As discussed in our previous newsletter “The Aftermath of the OW Bunker Crisis – Is Bunker Supply Contract a Sale of Goods Contract?”, the ruling of the English Commercial Court on the OW Bunker Crisis was not the end of the story. The case was subsequently brought to the English Court of Appeal in PST Energy 7 Shipping LLC, Product Shipping & Trading S.A. v. O.W. Bunker Malta Ltd and ING Bank N.V. [2015] EWCA Civ 1058, which upheld the Commercial Court’s decision. This newsletter will look at the decision of the English Court of Appeal and discuss its possible implication.

To recap, OW Bunker was once the world’s largest supplier of bunkers until its liquidation in late 2014. OW Bunker used sub-contractors to deliver bunkers to its customers’ vessels. One of OW Bunker’s customers was the owner (the “Owner”) of a vessel called Res Cogitans, who entered into a contract with OW Bunker Malta Limited (“OWBM”), a company which is part of the OW Bunker group, for the supply of bunkers (the “Contract”).   The Contract incorporated OW Bunker’s standard terms and conditions which included a retention of title clause stating that ownership of the bunkers do not pass to the Owner until full payment has been made. However, the Contract did expressly contain the right for the Owner to use the bunkers for vessel’s propulsion from the moment of delivery. A credit period of 60 days was also provided in the Contract.

OWBM then contracted with its Danish parent company, which in turn contracted with Rosneft Marine (UK), which further contracted with RN-Bunker. Ultimately, RN-Bunker was the physical supplier who actually delivered the bunkers to Res Cogitans. Except that Rosneft Marine (UK) had paid RN-Bunker for the bunkers, no other payments were made by any party in the chain.

Subsequently, OW Bunker suffered financial difficulties and ING Bank N.V. (“ING”) became the assignee of the debt. Since the Owner had not yet paid OWBM for the bunkers, which had all been consumed by the end of the 60-day credit period, dispute arose as to whether ING was entitled to demand payments on behalf of OWBM from the Owner. Potentially, the Owner had a defence to ING’s claim if the Contract was within the definition of a contract of sale of goods under the Sale of Goods Act 1979 (the “SOGA”). 
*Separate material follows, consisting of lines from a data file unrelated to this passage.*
Lemma obj_apart ob m gs i j g h : obj_inv ob m gs -> gs !! i = Some g -> gs !! j = Some h -> i <> j -> apart ob m g h.
Proof.
  intros [Hl Href Hw Hr _ _ _] Hi Hj Hij.
  pose proof (total_in2 writer gs i j g h ltac:(owned_nonneg) Hi Hj Hij) as Hw2.
  pose proof (total_in2 right gs i j g h ltac:(owned_nonneg) Hi Hj Hij) as Hr2.
  pose proof (total_in2 holds gs i j g h ltac:(owned_nonneg) Hi Hj Hij) as Hh2.
  constructor.
  - intros Hg%writer_true. destruct (g_writer h) eqn:E; [|done]. apply writer_true in E. lia.
  - intros Hg%right_true. destruct (g_right h) eqn:E; [|done]. apply right_true in E. lia.
  - intros Hg. pose proof (lock_of gs i g Hi) as Hli. rewrite Hg in Hli. pose proof (lock_of gs j h Hj) as Hlj.
    destruct (lock_inv_excl _ _ i j Hl Hli Hij) as [Ha Hb]. split; intros E; [apply Ha|apply Hb]; by rewrite Hlj, E.
  - intros Hg E. pose proof (lock_of gs i g Hi) as Hli. rewrite Hg in Hli. pose proof (lock_of gs j h Hj) as Hlj. rewrite E in Hlj.
    by destruct (lock_inv_excl _ _ j i Hl Hlj ltac:(done)) as [_ Hb].
  - lia.
Qed.

(** A step of thread [i], which has [g] and then [g'], with the object and the mail. *)
Lemma obj_move ob m gs i g ob' m' g' : obj_inv ob m gs -> gs !! i = Some g -> 0 <= m' ->
  lock_inv (o_lock ob') (<[i := g_lock g']> (g_lock <$> gs)) ->
  o_reference ob' = o_reference ob + (m' - m) + (holds g' - holds g) ->
  writer g' <= writer g -> right g' = right g ->
  0 <= o_copy ob' /\ (writer g' < writer g \/ o_copy ob <> o_copy ob' -> o_copy ob' = 0 \/ writer g' = 1) ->
  0 < o_reference ob' \/ 0 < freeing g' ->
  thread_ok ob' g' -> (forall h, apart ob m g h -> thread_ok ob h -> thread_ok ob' h) ->
  obj_inv ob' m' (<[i := g']> gs).
Proof.
  intros Hinv Hi Hm Hl Hr Hw Hrt [Hc0 Hc] Ha Hg Hothers. destruct (Hinv) as [Hl0 Href Hw1 Hr1 [Hc1 Hcopy] _ Hth].
  pose proof (total_in writer gs i g ltac:(owned_nonneg) Hi) as Htw.
  pose proof (owned_nonneg g). pose proof (owned_nonneg g').
  constructor; rewrite ?(total_insert _ _ _ _ g' Hi); [|split; lia|lia..| | |].
  - by rewrite list_fmap_insert.
  - split; [done|]. intros Hz. destruct (Z.eq_dec (o_copy ob) (o_copy ob')) as [E|Hne].
    + destruct (decide (writer g' < writer g)) as [Hlt|Hge]; [destruct (Hc (or_introl Hlt)); lia|rewrite <- E; apply Hcopy; lia].
    + destruct (Hc (or_intror Hne)); lia.
  - destruct Ha as [?|?]; [by left|right]. pose proof (total_in freeing gs i g ltac:(owned_nonneg) Hi). lia.
  - intros j h. destruct (decide (j = i)) as [->|Hne].
    + rewrite list_lookup_insert_eq by by eapply lookup_lt_Some. by intros [= <-].
    + rewrite list_lookup_insert_ne by done. intros Hj. apply Hothers; [|by eapply Hth]. by eapply obj_apart.
Qed.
The dispute was first heard before the arbitral tribunal which held that, since the Contract was not a contract of sale within the scope of the SOGA, ING had a good claim for payment against the Owner. Being dissatisfied with the tribunal’s decision, the Owner brought the dispute to the English Commercial Court.

At First Instance 
At the hearing, the key issue to be determined remained whether, at the time it was entered into, the Contract fell within the definition of a contract of sale of goods under the SOGA. Having considered the features of the Contract, in particular the retention of title clause, the period of credit before payment fell due, the permission for the Owner to consume the bunkers in the meantime, and the fact that a portion of the bunkers were likely to have been consumed upon the expiry of the credit period, the Commercial Court found that parties to the Contract had understood that title to the bunkers might never be transferred to the Owner. Therefore, the Commercial Court affirmed the arbitrator’s decision and held that the Contract was merely a “bunker supply contract” but not a contract of sale of goods under the SOGA. Accordingly, the Commercial Court held that ING was entitled to recover payments from the Owner notwithstanding the defect in title.

On Appeal
As mentioned earlier, the Owner did not give up and appealed to the English Court of Appeal. However, the Commercial Court did restrict the Owner’s appeal to the question whether the Contract was a contract of the sales of goods within the meaning of the SOGA, and whether ING, stepping into OWBM’s shoes, could sue for the price under the Contract. These had formed the main issues on which parties had disputed before the Court of Appeal.

Owner’s Arguments
The Owner as the appellant argued that the language used by parties to express their agreement made it clear that that they intended the Contract to be one of sale of goods and their relationship to be that of buyer and seller. It followed that they intended the Contract to be governed by the SOGA. The Owners further submitted that the Contract should be understood as an agreement to sell under which title to the bunkers was to pass to the Owner at a future date, in this case on payment. The fact that by that time the bunkers might have ceased to exist did not matter at all, since the effect of the Contract was that title passed retrospectively. The Owner therefore contended that since OWBM, having never paid its supplier, was unable to transfer title to the bunkers to the Owner, the sale price never became due. As such, any claim by OWBM for the price under the Contract doomed to fail.

Court of Appeal’s Ruling
Although the Court did realize that the language of the Contract seemed to suggest that parties were thinking in terms of a sale and purchase of bunkers, the Court did not accept the Owner’s arguments. In ascertaining the nature of the Contract, the Court opined that the starting point must be an objective analysis of what the parties had actually undertaken to do. In the present case, the Court found that parties had not undertaken to transfer title to another in return for a money payment. Instead, in light of the commercial backgrounds and the particular features of the Contract as mentioned above, parties had undertaken for delivery of the bunkers.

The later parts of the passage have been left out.